Sulfur and oxygen isotopes in the gypsum deposits of the Provalata sulfuric acid cave (Macedonia)

Sulfur stable isotopes from cave sulfates (mainly gypsum) have been used in a number of studies to trace the source of sulfur in caves formed by sulfuric acid, but only few studies apply combined use of sulfur and oxygen stable isotopes to further understand the processes operating in sulfuric acid speleogenesis (SAS). Here we present results of a detailed study of the distribution of sulfur and oxygen stable isotopes within the gypsum deposits formed during sulfuric acid speleogenesis of Provalata Cave (Macedonia). The δ18O (vs VSMOW) values range between −3.9‰ and +8.2‰, and the δ34S (vs CDT) values between −7.5‰ and +0.7‰. We found a strong positive correlation between the δ18O and δ34S values, with a 0.5‰ increase in the δ34S for every 1‰ increase in the δ18O, indicating that both oxygen and sulfur isotopes were concurrently affected during the oxidation process.
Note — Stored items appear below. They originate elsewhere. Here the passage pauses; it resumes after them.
(** One batch of a sync: what was seen, and the exit code of the last result.
    A result ends the batch. *)
Fixpoint tail_batch (uuid : string) (events : list (IncomingClientEvent V)) (seen : gset string) (exit_code : option Z)
    : M (gset string * option Z) :=
  match events with
  | [] => mret (seen, exit_code)
  | e :: events =>
      let skip session_uuid event_id :=
        negb (str_eqb session_uuid uuid) || (negb (str_eqb event_id "") && bool_decide (event_id ∈ seen)) in
      let seen_with event_id := if str_eqb event_id "" then seen else {[event_id]} ∪ seen in
      match e with
      | ClSessionOutput event_id session_uuid content =>
          if skip session_uuid event_id then tail_batch uuid events seen exit_code else
          match (let? output := de content in format_output output) with
          | Ok text => print text
          | Err _ => mret ()
          end ;;
          tail_batch uuid events (seen_with event_id) exit_code
      | ClSessionResult event_id session_uuid content =>
          if skip session_uuid event_id then tail_batch uuid events seen exit_code else
          match de (T := SessionResult) content with
          | Ok result => eprintln (format_result result) ;; mret (seen_with event_id, sr_exit_code result)
          | Err _ => mret (seen_with event_id, exit_code)
          end
      | _ => tail_batch uuid events seen exit_code
      end
  end.

(** The loop over syncs, for so many rounds; [None] when it goes on. *)
Fixpoint tail_loop (fuel : nat) (room uuid : string) (seen : gset string) (exit_code : option Z) : M (option (option Z)) :=
  match fuel with
  | 0 => mret None
  | S fuel =>
      events ← try_world (sync_events_mut room);
      '(seen, exit_code) ← tail_batch uuid events seen exit_code;
      match exit_code with
      | Some code => mret (Some (Some code))
      | None => tail_loop fuel room uuid seen exit_code
      end
  end.

(** [None]: still following after [fuel] syncs. *)
Definition direct_run (fuel : nat) (o : CliOptions) (r : RunArgs) : M (option ()) :=
  '(config, room_name, room) ←
    opened o (cli_args o (ra_worker_room r) (ra_timeout r) (ra_interactive r) (ra_no_room_output r)) (ra_worker_room r);
  check_worker room_name room (ra_command r) ;;
  sender_id ← observe (λ t, multi_user_id (tm_world t));
  task_uuid ← (λ t, let '(u, w) := new_uuid (tm_world t) in (Returns u, mkTerminal w (tm_shown t)));
  let s := cf_session (cc_client config) in
  let task := build_task task_uuid (ra_command r) (ra_args r) (ra_interactive r) (ra_no_room_output r)
                (or_keep (ra_timeout r) (sd_timeout_seconds s)) (sd_heartbeat_interval s) sender_id (ra_cwd r) in
  try_world (post_event_mut room SESSION_TASK (task_value env_entries task)) ;;
  if ra_detach r then println task_uuid ;; mret (Some ()) else
  eprintln (cat ["Session "; task_uuid; " submitted, waiting for output..."]) ;;
  code ← tail_loop fuel room task_uuid ∅ None;
  match code with
  | None => mret None
  | Some code => exit (default 1%Z code)
  end.
Definition toy_device_feed : Feed () :=
  mkFeed (λ _, 0%Z) (λ _ _ _ w, w) (mret []) [] [] [mkDevice "DB" true (Some (sk_public [Byte.x05]))].
#[local] Instance toy_device_sdk : MatrixSdk () TJson := toy_sdk_with toy_device_feed.
#[local] Instance toy_olm : OlmDevice () := {|
  runtime_context _ := BlockingThread; olm_user_id _ := "@b:x"; olm_device_id _ := "DB";
  olm_ed25519 _ := sk_public [Byte.x05];
  olm_sign m := mret [(("@b:x", "ed25519:DB"), sk_sign [Byte.x05] (as_bytes m))];
  parse_key_id := Ok |}.
Lemma toy_olm_laws : OlmLaws (λ _ : (), [Byte.x05]).
Proof.
  split; [done|]. intros m [] sigs [] key_id [= <-] _. split; [|done].
  intros s [->|Hs]%elem_of_cons _; [done|]. by apply elem_of_nil in Hs.
Qed.
#[local] Existing Instance toy_olm_laws.

Lemma device_signature_of_other_message_witness :
  let pa := toy_params "@a:x" "DA" "A" Byte.x01 true in
  let pb := toy_params "@b:x" "DB" "B" Byte.x02 false in
  let keys := mkPeerKeys {[("@b:x", "DB") := sk_public [Byte.x05]]} in
  match matrix_response (H := toy_device_sdk) (H0 := escaping_base64) pb (hp_our_nonce pa) (hp_our_party_id pa) (hp_our_sdp_fingerprint pa) () with
  | (Returns response, _) =>
      verify_handshake_response (B64 := escaping_base64) pa (hp_our_nonce pb) (hp_our_party_id pb) (hp_our_sdp_fingerprint pb) response keys
      ≠ Verified
  | _ => False
  end.
Proof.
  intros pa pb keys.
  pose proof (device_signature_of_other_message (H := toy_device_sdk) (H0 := escaping_base64) (H1 := escaping_base64_laws)
                (H2 := escaping_base64_text) (λ _ : (), [Byte.x05]) pa pb keys () ltac:(split_and!; reflexivity)) as (_ & Hv & _).
  destruct (matrix_response _ _ _ _ _) as [[response|e|] w] eqn:E; [|by vm_compute in E..].
  rewrite Hv. intros [_ Hs]. vm_compute in Hs. discriminate.
Defined.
We attribute these effects to be either due to environmental control (concentrations of H2S and O2) or due to isotope fractionation during multi-step microbial oxidation, also affected by the environmental conditions. Additionally a shift of +1.85‰ in the δ34S values prior to the H2S oxidation is found, indicating evolution of the H2S δ34S in the SAS system. The wide range of both δ18O and δ34S values in the gypsum deposits of the small Provalata Cave show that both the number of samples and their location can be an important factor for the understanding of sulfuric acid speleogenesis using stable isotopes.